Canvassing Of General Election Ballots Resumes Wednesday

Provisional & more  mail-in ballots will be counted.

Frederick County Board of Elecfions

Frederick, Md (KM) The Frederick County Board of Elections is scheduled on Wednesday to resume the canvassing of mail-in ballots from last week’s general election. “We have a total of 4,151 remaining mail-in ballots to count. 989 are web delivery, and 5,140 are regular ballots that we have remaining to count,” says Barbara Wagner, the County’s Election Director.

She says web-delivery ballots are those that are sent out on line to voters who requested it. Those individuals print out the ballots, mark up their choices and send them back in the mail. Wagner says they can be a challenge to count. “When we get it, we might get it printed out on eight pieces of paper separately, or back-to-back. We have to duplicate every web ballot that we get,” she says.

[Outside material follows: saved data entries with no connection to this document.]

Lemma batch_refresh_witness :
  exists (updated : list StockEntry) (errs : list ErrorEntry)
         (db' : gmap Z Stock.t),
    demo_refresh
    = (Ok (JsonResponse 200 (JRefreshed true 2 updated errs)), db') /\
    updated ≡ₚ [PSO_entry; LUCK_entry] /\
    errs = [ENGRO_error] /\
    (exists row,
       db' !! 1 = Some row /\
       demo_save (assign_quote 1 (TradeDefs.demo_stock "PSO"
                                    (Some (Decimal.cents 10000))) PSO_quote)
       = Ok row /\
       Stock.current_price row = Some (Decimal.cents 11000)) /\
    Stock.current_price <$> db' !! 2 = Some (Some (Decimal.cents 9500)) /\
    db' !! 3 = demo_table !! 3.
Proof.
  assert (Hsel : select_stocks demo_int refresh_all_request demo_table
                 = Ok (inr demo_selection)) by (vm_compute; reflexivity).
  assert (Hne : demo_selection <> []) by discriminate.
  destruct (batch_refresh ∅ demo_provider demo_float demo_int demo_save
              refresh_all_request demo_table demo_selection TradeDefs.demo_user
              eq_refl eq_refl Hsel Hne)
    as (updated & errs & db' & Hview & Hlen & Hother & Hstock & _).
  pose proof demo_refresh_answer as Hrun.
  destruct demo_refresh_run as (_ & _ & _ & _ & Hluck & Hengro).
  remember (demo_refresh.2) as final eqn:Hfinal.
  assert (Hshape : updated = [LUCK_entry; PSO_entry] /\ errs = [ENGRO_error]
                   /\ db' = final).
  { change (refresh_stock_prices_api ∅ demo_provider demo_float demo_int demo_save
              refresh_all_request demo_table) with demo_refresh in Hview.
    rewrite Hrun in Hview. clear -Hview.
    injection Hview as H1 H2 H3 H4. subst. repeat split; reflexivity. }
  destruct Hshape as (Hupdated & Herrs & Hdb).
  exists updated, errs, db'.
  split; [by rewrite Hupdated in Hview |- *|].
  split; [rewrite Hupdated; apply perm_swap|]. split; [exact Herrs|].
  assert (Hpso : (1, TradeDefs.demo_stock "PSO" (Some (Decimal.cents 10000)))
                   ∈ demo_selection)
    by (vm_compute; repeat first [left; reflexivity | right]).
  assert (Hquote : fetch_stock_from_psx ∅ demo_provider "PSO" = Ok (Some PSO_quote))
    by (vm_compute; reflexivity).
  pose proof (Hstock _ _ Hpso) as H1. cbv zeta in H1.
  change (Stock.symbol (TradeDefs.demo_stock "PSO" (Some (Decimal.cents 10000))))
    with "PSO" in H1.
  rewrite Hquote in H1. cbv beta iota in H1.
  change (is_none (q_price PSO_quote)) with false in H1. cbv beta iota in H1.
  destruct (demo_save _) as [row|e] eqn:Hsave in H1.
  2:{ vm_compute in Hsave. discriminate Hsave. }
  destruct H1 as (H1 & _).
  split.
  { exists row. split; [exact H1|]. split; [exact Hsave|].
    vm_compute in Hsave. injection Hsave as <-. reflexivity. }
  split; [rewrite Hdb; exact Hluck|].
  rewrite Hdb. exact Hengro.
Defined.
(** The run, once the key is present and the images are encoded. *)
Lemma pipeline_run (images : list File) (t : Trace)
    (imageParts : list ImagePart) (t1 : Trace) :
  Js.truthy (API_KEY host) = true ->
  encodeImages host images t = (Normal imageParts, t1) ->
  analyzeImagesAndGenerateQuestions host images settings t =
  match analysisAnswer host settings imageParts t1 with
  | Abrupt e =>
      (Abrupt (Error analysisFailureMessage),
       t1 ++ [GenerateContent (analysisRequest settings imageParts);
              Settled (Abrupt e);
              ConsoleError "Error during image analysis:" e])
  | Normal r =>
      match generationAnswer host settings imageParts t1 r with
      | Normal g =>
          (Normal (text g), uptoGeneration settings imageParts t1 r ++ [Settled (Normal g)])
      | Abrupt e =>
          if entity_not_found e then
            (Abrupt (Error keyErrorMessage),
             uptoGeneration settings imageParts t1 r ++
             [Settled (Abrupt e); ConsoleError "Error during question generation:" e;
              OpenSelectKey])
          else
            (Abrupt (Error (Js.or_else (message_of e) genericGenerationMessage)),
             uptoGeneration settings imageParts t1 r ++
             [Settled (Abrupt e); ConsoleError "Error during question generation:" e])
      end
  end.
Proof.
  intros Hkey Henc.
  unfold analyzeImagesAndGenerateQuestions.
  unfold bind at 1. rewrite (getGeminiClient_ok host t Hkey).
  unfold bind at 1. rewrite Henc.
  unfold bind at 1. unfold analyze, try_catch, models_generateContent.
  fold (analysisAnswer host settings imageParts t1).
  destruct (analysisAnswer host settings imageParts t1) as [r|e] eqn:Ea.
  - unfold bind at 1. unfold console_log, emit.
    unfold bind at 1. unfold generate, try_catch, models_generateContent.
    fold (summaryOf r).
    unfold generationAnswer, uptoGeneration.
    repeat rewrite <- app_assoc. cbn [app].
    destruct (generateContent host _ (client host) (generationRequest settings (summaryOf r)))
      as [g|e] eqn:Eg.
    + unfold ret. repeat rewrite <- app_assoc. reflexivity.
    + unfold console_error, openSelectKey, emit, bind, throw.
      destruct (entity_not_found e); repeat rewrite <- app_assoc; reflexivity.
  - unfold console_error, emit, bind, throw.
    repeat rewrite <- app_assoc. reflexivity.
Qed.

But Wagner says on Wednesday, the counting of the provisional ballots will be counted. “Approximately 2,600 provisional ballots which we’ll start off because that’s our provisional canvass And, then, if we have time, afterwords, we’re going to include some mail in ballots,” she says.

The canvassing will continue on Thursday. “We will count anything that comes in the mail on Thursday that is postmarked before or on November 8th. We probably won’t finish up to 5,140 that we currently we have. So whatever’s residual or left over from tomorrow’s {Wednesday} canvass on Wednesday, we’ll put into Thursday’s canvass,”: says Wagner.

Certification of the election results is expected to take place on Friday. “Certification is making sure that all the ballots that we have we received in, and all the ballots that we’ve scanned,. that number’s the same. And all the numbers that we’ve accepted are the same. So there are three numbers that we’re looking for to make that they’re the same before we certify,” says Wagner.

After certification, any candidate can file a request for a recount. Wagner says if the margin of  victory is one-quarter (.25%)  percent, the recount is free. “If it’s over a quarter of percentage, then it’s something they would have pay for and put a bond at the Circuit Court with. And then we would start that process after the bond has been paid,” she says.